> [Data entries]
==*==
Lemma loop_returned_at_once point ie il ci cd l item :
  List.find (returned_at_once il) l = Some item ->
  getItemAtPos_loop distanceToLine point ie il ci cd l = Some item.
Proof.
  revert ci cd. induction l as [|i l IH]; intros ci cd; [done|].
  simpl. unfold returned_at_once at 1.
  destruct (isinstance_Vertex i); simpl; [congruence|].
  destruct (isinstance_Label i && negb il); simpl; [congruence|].
  intros H.
  destruct (isinstance_Edge i && negb ie); [destruct (lt _ cd)|]; by apply IH.
Qed.

Lemma loop_ignore_edges point il ci cd l :
  List.find (returned_at_once il) l = None ->
  getItemAtPos_loop distanceToLine point true il ci cd l = ci.
Proof.
  revert ci cd. induction l as [|i l IH]; intros ci cd; [done|].
  simpl. unfold returned_at_once at 1.
  destruct (isinstance_Vertex i); simpl; [congruence|].
  destruct (isinstance_Label i && negb il); simpl; [congruence|].
  rewrite andb_false_r. apply IH.
Qed.

Lemma loop_nearest point il ci cd l :
  List.find (returned_at_once il) l = None ->
  let r := getItemAtPos_loop distanceToLine point false il ci cd l in
  (r = ci /\ forall e, e ∈ l -> isinstance_Edge e = true ->
                lt (distanceToLine point e) cd = false)
  \/ (exists k e, r = Some e /\ nearest_edge distanceToLine point l k e
                  /\ lt (distanceToLine point e) cd = true).
Proof.
  revert ci cd. induction l as [|i l IH]; intros ci cd Hfind; simpl.
  { left. split; [done|]. intros e He. by apply elem_of_nil in He. }
  simpl in Hfind. unfold returned_at_once in Hfind at 1.
  destruct (isinstance_Vertex i) eqn:EV; simpl in Hfind; [congruence|].
  destruct (isinstance_Label i && negb il) eqn:EL; simpl in Hfind; [congruence|].
  rewrite andb_true_r.
  destruct (isinstance_Edge i) eqn:EE.
  - destruct (lt (distanceToLine point i) cd) eqn:Elt.
    + destruct (IH (Some i) (Finite (distanceToLine point i)) Hfind)
        as [[Hr Hall]|(k & e & Hr & (Hk & He & Hmin) & Hlt)].
      * right. exists 0%nat, i. split; [done|]. split; [|done].
        split; [done|]. split; [done|].
        intros [|j] e' Hj He'; simpl in Hj.
        -- injection Hj as <-. split; [apply Qcle_refl|lia].
        -- split; [|lia]. apply lt_Finite_false, Hall; [|done].
           apply list_elem_of_lookup. eauto.
      * apply lt_Finite in Hlt.
        right. exists (S k), e. split; [done|].
        split; [|by eapply lt_trans_Finite].
        split; [done|]. split; [done|].
        intros [|j] e' Hj He'; simpl in Hj.
        -- injection Hj as <-. split; [by apply Qclt_le_weak|done].
        -- destruct (Hmin j e' Hj He') as [Hle Hlt'].
           split; [done|]. intros ?. apply Hlt'. lia.
    + destruct (IH ci cd Hfind)
        as [[Hr Hall]|(k & e & Hr & (Hk & He & Hmin) & Hlt)].
      * left. split; [done|]. intros e [->|He]%elem_of_cons; [done|].
        by apply Hall.
      * right. exists (S k), e. split; [done|]. split; [|done].
        split; [done|]. split; [done|].
        destruct cd as [c|]; [|done].
        apply lt_Finite in Hlt. apply lt_Finite_false in Elt.
        intros [|j] e' Hj He'; simpl in Hj.
        -- injection Hj as <-.
           split; [apply Qclt_le_weak|intros _]; by eapply Qclt_le_trans.
        -- destruct (Hmin j e' Hj He') as [Hle Hlt'].
           split; [done|]. intros ?. apply Hlt'. lia.
  - destruct (IH ci cd Hfind)
      as [[Hr Hall]|(k & e & Hr & (Hk & He & Hmin) & Hlt)].
    + left. split; [done|]. intros e [->|He]%elem_of_cons; [congruence|].
      by apply Hall.
    + right. exists (S k), e. split; [done|]. split; [|done].
      split; [done|]. split; [done|].
      intros [|j] e' Hj He'; simpl in Hj.
      * injection Hj as <-. congruence.
      * destruct (Hmin j e' Hj He') as [Hle Hlt'].
        split; [done|]. intros ?. apply Hlt'. lia.
Qed.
==*==
Take each record above and return it verbatim.

> [EXERCISE RESULT]
Lemma loop_returned_at_once point ie il ci cd l item :
  List.find (returned_at_once il) l = Some item ->
  getItemAtPos_loop distanceToLine point ie il ci cd l = Some item.
Proof.
  revert ci cd. induction l as [|i l IH]; intros ci cd; [done|].
  simpl. unfold returned_at_once at 1.
  destruct (isinstance_Vertex i); simpl; [congruence|].
  destruct (isinstance_Label i && negb il); simpl; [congruence|].
  intros H.
  destruct (isinstance_Edge i && negb ie); [destruct (lt _ cd)|]; by apply IH.
Qed.

Lemma loop_ignore_edges point il ci cd l :
  List.find (returned_at_once il) l = None ->
  getItemAtPos_loop distanceToLine point true il ci cd l = ci.
Proof.
  revert ci cd. induction l as [|i l IH]; intros ci cd; [done|].
  simpl. unfold returned_at_once at 1.
  destruct (isinstance_Vertex i); simpl; [congruence|].
  destruct (isinstance_Label i && negb il); simpl; [congruence|].
  rewrite andb_false_r. apply IH.
Qed.

Lemma loop_nearest point il ci cd l :
  List.find (returned_at_once il) l = None ->
  let r := getItemAtPos_loop distanceToLine point false il ci cd l in
  (r = ci /\ forall e, e ∈ l -> isinstance_Edge e = true ->
                lt (distanceToLine point e) cd = false)
  \/ (exists k e, r = Some e /\ nearest_edge distanceToLine point l k e
                  /\ lt (distanceToLine point e) cd = true).
Proof.
  revert ci cd. induction l as [|i l IH]; intros ci cd Hfind; simpl.
  { left. split; [done|]. intros e He. by apply elem_of_nil in He. }
  simpl in Hfind. unfold returned_at_once in Hfind at 1.
  destruct (isinstance_Vertex i) eqn:EV; simpl in Hfind; [congruence|].
  destruct (isinstance_Label i && negb il) eqn:EL; simpl in Hfind; [congruence|].
  rewrite andb_true_r.
  destruct (isinstance_Edge i) eqn:EE.
  - destruct (lt (distanceToLine point i) cd) eqn:Elt.
    + destruct (IH (Some i) (Finite (distanceToLine point i)) Hfind)
        as [[Hr Hall]|(k & e & Hr & (Hk & He & Hmin) & Hlt)].
      * right. exists 0%nat, i. split; [done|]. split; [|done].
        split; [done|]. split; [done|].
        intros [|j] e' Hj He'; simpl in Hj.
        -- injection Hj as <-. split; [apply Qcle_refl|lia].
        -- split; [|lia]. apply lt_Finite_false, Hall; [|done].
           apply list_elem_of_lookup. eauto.
      * apply lt_Finite in Hlt.
        right. exists (S k), e. split; [done|].
        split; [|by eapply lt_trans_Finite].
        split; [done|]. split; [done|].
        intros [|j] e' Hj He'; simpl in Hj.
        -- injection Hj as <-. split; [by apply Qclt_le_weak|done].
        -- destruct (Hmin j e' Hj He') as [Hle Hlt'].
           split; [done|]. intros ?. apply Hlt'. lia.
    + destruct (IH ci cd Hfind)
        as [[Hr Hall]|(k & e & Hr & (Hk & He & Hmin) & Hlt)].
      * left. split; [done|]. intros e [->|He]%elem_of_cons; [done|].
        by apply Hall.
      * right. exists (S k), e. split; [done|]. split; [|done].
        split; [done|]. split; [done|].
        destruct cd as [c|]; [|done].
        apply lt_Finite in Hlt. apply lt_Finite_false in Elt.
        intros [|j] e' Hj He'; simpl in Hj.
        -- injection Hj as <-.
           split; [apply Qclt_le_weak|intros _]; by eapply Qclt_le_trans.
        -- destruct (Hmin j e' Hj He') as [Hle Hlt'].
           split; [done|]. intros ?. apply Hlt'. lia.
  - destruct (IH ci cd Hfind)
      as [[Hr Hall]|(k & e & Hr & (Hk & He & Hmin) & Hlt)].
    + left. split; [done|]. intros e [->|He]%elem_of_cons; [congruence|].
      by apply Hall.
    + right. exists (S k), e. split; [done|]. split; [|done].
      split; [done|]. split; [done|].
      intros [|j] e' Hj He'; simpl in Hj.
      * injection Hj as <-. congruence.
      * destruct (Hmin j e' Hj He') as [Hle Hlt'].
        split; [done|]. intros ?. apply Hlt'. lia.
Qed.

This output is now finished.